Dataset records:
▼
Definition matrix (R : Type) : Type := list (list R).

Fixpoint set_nth {A} (i : nat) (x : A) (l : list A) : list A :=
  match l, i with
  | [], _ => []
  | _ :: t, O => x :: t
  | h :: t, S j => h :: set_nth j x t
  end.

(** [ti[n]] *)
Definition index {A} (l : list A) (n : nat) : outcome A :=
  match nth_error l n with
  | Some x => Ok x
  | None => Raise IndexError
  end.

(** [Y[n, :]] *)
Definition row {R} (Y : matrix R) (n : nat) : outcome (value R) :=
  match nth_error Y n with
  | Some r => Ok (VVec r)
  | None => Raise IndexError
  end.

(** [Y[n, :] = v] *)
Definition assign_row {R} (n : nat) (v : value R) (Y : matrix R)
  : outcome (matrix R) :=
  match nth_error Y n with
  | None => Raise IndexError
  | Some r =>
      match fit (length r) v with
      | Ok r' => Ok (set_nth n r' Y)
      | Raise e => Raise e
      end
  end.

(** What [solve_sde] hands back: [None] or the pair [(ti, Y)]. *)
Inductive retval (R : Type) : Type :=
| RetNone
| RetPair (ti : list R) (Y : matrix R).
Arguments RetNone {R}.
Arguments RetPair {R} ti Y.

(** The caller's [t, Y = solve_sde(...)]: unpacking [None] is a TypeError. *)
Definition unpack2 {R} (r : retval R) : outcome (list R * matrix R) :=
  match r with
  | RetNone => Raise TypeError
  | RetPair ti Y => Ok (ti, Y)
  end.

(* ------------------------------------------------------------------ *)
(** ** The solver *)

Section Solver.
Context {R W : Type} `{Scalar R} `{World R W}.

(** A Python callable of two positional arguments. *)
Definition callback : Type := value R -> R -> M W (value R).

(** The argument of [randn]: an int, or (by mistake of the caller) a
    shape tuple. *)
Inductive randn_arg : Type :=
| ArgInt (n : nat)
| ArgShape (dims : list nat).

(** [n] successive draws of the generator. *)
Fixpoint draws (n : nat) (w : W) : list R * W :=
  match n with
  | O => ([], w)
  | S k => let (x, w1) := gauss w in
           let (xs, w2) := draws k w1 in
           (x :: xs, w2)
  end.

(** [np.random.randn(d0)]: its dimensions are separate integer arguments;
    a tuple in the place of an integer is rejected with a TypeError. *)
Definition randn (a : randn_arg) : M W (list R) :=
  match a with
  | ArgInt n => fun w => let (xs, w') := draws n w in (Ok xs, w')
  | ArgShape _ => raise TypeError
  end.

(** [np.array(v).shape or 1]: the empty shape of a scalar is falsy. *)
Definition shape_or_1 (v : value R) : randn_arg :=
  match v with
  | VScalar _ => ArgInt 1
  | VVec l => ArgShape [length l]
  end.

(** [lambda Y, dt: randn(len(X0)) * np.sqrt(dt)] *)
Definition default_wiener (X0 : list R) : callback :=
  fun _ dt =>
    z <- randn (ArgInt (length X0)) ;;
    lift (bcast fmul (VVec z) (VScalar (fsqrt dt))).

(** [np.zeros((N, d))] *)
Definition np_zeros (N : Z) (d : nat) : outcome (matrix R) :=
  if (N <? 0)%Z then Raise ValueError
  else Ok (repeat (repeat zero d) (Z.to_nat N)).

(** [np.arange(N)*dt + t0] *)
Definition time_grid (N : Z) (dt t0 : R) : list R :=
  map (fun n => fadd (fmul (of_int (Z.of_nat n)) dt) t0)
      (seq 0 (Z.to_nat N)).

(** The right-hand side of the update, in Python's evaluation order. *)
Definition rhs (alfa beta DW : callback) (ti : list R) (dt Dn Wn : R)
           (n : nat) (Y : matrix R) : M W (value R) :=
  t <- lift (index ti n) ;;
  y <- lift (row Y n) ;;
  a <- alfa y t ;;
  y <- lift (row Y n) ;;
  b <- beta y t ;;
  y <- lift (row Y n) ;;
  DWn <- DW y dt ;;
  (* Y[n, :] + a*Dn + b*DWn*Wn *)
  y <- lift (row Y n) ;;
  aDn <- lift (bcast fmul a (VScalar Dn)) ;;
  s1 <- lift (bcast fadd y aDn) ;;
  bDW <- lift (bcast fmul b DWn) ;;
  bDWW <- lift (bcast fmul bDW (VScalar Wn)) ;;
  s2 <- lift (bcast fadd s1 bDWW) ;;
  (* 0.5*(beta(Y[n, :] + a*Dn + b*np.sqrt(Dn), t) - b) *)
  y <- lift (row Y n) ;;
  aDn' <- lift (bcast fmul a (VScalar Dn)) ;;
  p1 <- lift (bcast fadd y aDn') ;;
  bsq <- lift (bcast fmul b (VScalar (fsqrt Dn))) ;;
  supp <- lift (bcast fadd p1 bsq) ;;
  bs <- beta supp t ;;
  df <- lift (bcast fsub bs b) ;;
  h <- lift (bcast fmul (VScalar half) df) ;;
  (* (DWn**2.0 - Dn)/np.sqrt(Dn) *)
  sq <- lift (bcast fpow DWn (VScalar two)) ;;
  q <- lift (bcast fsub sq (VScalar Dn)) ;;
  hq <- lift (bcast fmul h q) ;;
  c <- lift (bcast fdiv hq (VScalar (fsqrt Dn))) ;;
  lift (bcast fadd s2 c).

(** One turn of the loop: [Y[n+1, :] = rhs]. *)
Definition step (alfa beta DW : callback) (ti : list R) (dt Dn Wn : R)
           (n : nat) (Y : matrix R) : M W (matrix R) :=
  v <- rhs alfa beta DW ti dt Dn Wn n Y ;;
  lift (assign_row (n + 1) v Y).

(** [for n in ns: Y = body n Y] *)
Fixpoint for_each (ns : list nat) (body : nat -> matrix R -> M W (matrix R))
         (Y : matrix R) : M W (matrix R) :=
  match ns with
  | [] => ret Y
  | n :: rest => Y' <- body n Y ;; for_each rest body Y'
  end.

(** [range(N-1)] *)
Definition range (k : Z) : list nat := seq 0 (Z.to_nat k).

Definition error_message : string := "Error: SDE not defined.".

(** [print s] *)
Definition py_print (s : string) : M W unit :=
  fun w => (Ok tt, print s w).

(** Line 83:
    [randn(np.array(alfa(0, 0)).shape or 1) if X0 is None else np.array(X0)] *)
Definition initial_state (alfa : callback) (X0 : option (list R))
  : M W (list R) :=
  match X0 with
  | None => v <- alfa (VScalar zero) zero ;; randn (shape_or_1 v)
  | Some x => ret x
  end.

(** Line 84: the default closes over the (rebound) [X0]. *)
Definition wiener_of (DW : option callback) (X0 : list R) : callback :=
  match DW with
  | None => default_wiener X0
  | Some f => f
  end.

Definition solve_sde (alfa beta : option callback) (X0 : option (list R))
           (dt : R) (N : Z) (t0 : R) (DW : option callback)
  : M W (retval R) :=
  match alfa, beta with
  | Some alfa, Some beta =>
      X0 <- initial_state alfa X0 ;;
      let DW := wiener_of DW X0 in
      Y <- lift (np_zeros N (length X0)) ;;
      let ti := time_grid N dt t0 in
      Y <- lift (assign_row 0 (VVec X0) Y) ;;
      let Dn := dt in
      let Wn := one in
      Y <- for_each (range (N - 1)) (step alfa beta DW ti dt Dn Wn) Y ;;
      ret (RetPair ti Y)
  | _, _ =>
      py_print error_message ;;;
      ret RetNone
  end.

End Solver.

(* ------------------------------------------------------------------ *)
(** ** What the specification calls things *)

Section SpecWords.
Context {R : Type} `{Scalar R}.

(** Component [i] of a value under broadcasting: a scalar and a length-1
    array have the same component everywhere. *)
Definition comp (v : value R) (i : nat) : option R :=
  match v with
  | VScalar x => Some x
  | VVec [x] => Some x
  | VVec l => nth_error l i
  end.

(** Step 2 of the algorithm: [Y_n + a*dt + b*sqrt(dt)], one component. *)
Definition spec_support (y a b dt : R) : R :=
  fadd (fadd y (fmul a dt)) (fmul b (fsqrt dt)).

(** Step 4 of the algorithm:
    [Y_n + a*dt + b*dW + 0.5*(b_support - b)*(dW^2 - dt)/sqrt(dt)]. *)
Definition spec_update (y a b dW bs dt : R) : R :=
  fadd (fadd (fadd y (fmul a dt)) (fmul b dW))
       (fdiv (fmul (fmul half (fsub bs b)) (fsub (fpow dW two) dt))
             (fsqrt dt)).

(** A diffusion value that is zero: the scalar 0 or the zero vector of
    dimension [d]. *)
Definition zero_value (d : nat) (v : value R) : Prop :=
  v = VScalar zero \/ v = VVec (repeat zero d).

(** A value of the shape of the state: a scalar or a vector of length [d]. *)
Definition shaped (d : nat) (v : value R) : Prop :=
  match v with
  | VScalar _ => True
  | VVec l => length l = d
  end.

End SpecWords.

(* ------------------------------------------------------------------ *)
(** ** The relation a turn of the loop establishes *)

Section StepRelation.
Context {R W : Type} `{Scalar R} `{World R W}.
Variables alfa beta DW : @callback R W.
Variable ti : list R.
Variables dt Dn Wn : R.

(** What turn [n] establishes between row [n] and the new row [n+1]. *)
Definition srk_rel (n : nat) (yn r : list R) : Prop :=
  exists t a b dW supp bs w0 w1 w2 w3 w4,
    nth_error ti n = Some t /\
    alfa (VVec yn) t w0 = (Ok a, w1) /\
    beta (VVec yn) t w1 = (Ok b, w2) /\
    DW (VVec yn) dt w2 = (Ok dW, w3) /\
    beta supp t w3 = (Ok bs, w4) /\
    forall i yi, nth_error yn i = Some yi -> i < length r ->
      exists ai bi dWi bsi,
        comp a i = Some ai /\ comp b i = Some bi /\
        comp dW i = Some dWi /\ comp bs i = Some bsi /\
        comp supp i =
          Some (fadd (fadd yi (fmul ai Dn)) (fmul bi (fsqrt Dn))) /\
        nth_error r i =
          Some (fadd (fadd (fadd yi (fmul ai Dn)) (fmul (fmul bi dWi) Wn))
                     (fdiv (fmul (fmul half (fsub bsi bi))
                                 (fsub (fpow dWi two) Dn))
                           (fsqrt Dn))).

End StepRelation.

(* ------------------------------------------------------------------ *)
(** ** Kinds of callbacks and computations *)

Section Callbacks.
Context {R W : Type} `{Scalar R} `{World R W}.

(** A callback that is a function of its arguments alone: it neither
    reads nor changes the world. *)
Definition pure_cb (f : value R -> R -> outcome (value R))
  : @callback R W :=
  fun y t => lift (f y t).

(** In the words of the specification: [d] standard-normal draws, each
    scaled by [sqrt(dt)]. *)
Definition scaled_normal (d : nat) : @callback R W :=
  fun _ dt w =>
    let (z, w') := draws d w in
    (Ok (VVec (map (fun x => fmul x (fsqrt dt)) z)), w').

(** A computation whose result does not depend on the world and that
    leaves the world alone. *)
Definition stateless {A} (m : M W A) : Prop :=
  exists o, forall w, m w = (o, w).


(** A callback that returns a value of the state's shape whenever it is
    handed a state of [d] variables; on anything else it may do what it
    likes. *)
Definition regular_on (d : nat) (cb : @callback R W) : Prop :=
  forall l t w, length l = d ->
    exists v w', cb (VVec l) t w = (Ok v, w') /\ shaped d v.

(** A callback that does not look at the time. *)
Definition autonomous (cb : @callback R W) : Prop :=
  forall y t t' w, cb y t w = cb y t' w.

(** The result of a call with the time grid replaced. *)
Definition with_grid (ti : list R) (r : outcome (retval R) * W)
  : outcome (retval R) * W :=
  match r with
  | (Ok (RetPair _ Y), w) => (Ok (RetPair ti Y), w)
  | _ => r
  end.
▲
Assignment ->
Starting at the line above that holds "(r : retval" and ending at the line that holds "match n with", transcribe each line exactly and include no other lines.

Exercise output ->
Definition unpack2 {R} (r : retval R) : outcome (list R * matrix R) :=
  match r with
  | RetNone => Raise TypeError
  | RetPair ti Y => Ok (ti, Y)
  end.

(* ------------------------------------------------------------------ *)
(** ** The solver *)

Section Solver.
Context {R W : Type} `{Scalar R} `{World R W}.

(** A Python callable of two positional arguments. *)
Definition callback : Type := value R -> R -> M W (value R).

(** The argument of [randn]: an int, or (by mistake of the caller) a
    shape tuple. *)
Inductive randn_arg : Type :=
| ArgInt (n : nat)
| ArgShape (dims : list nat).

(** [n] successive draws of the generator. *)
Fixpoint draws (n : nat) (w : W) : list R * W :=
  match n with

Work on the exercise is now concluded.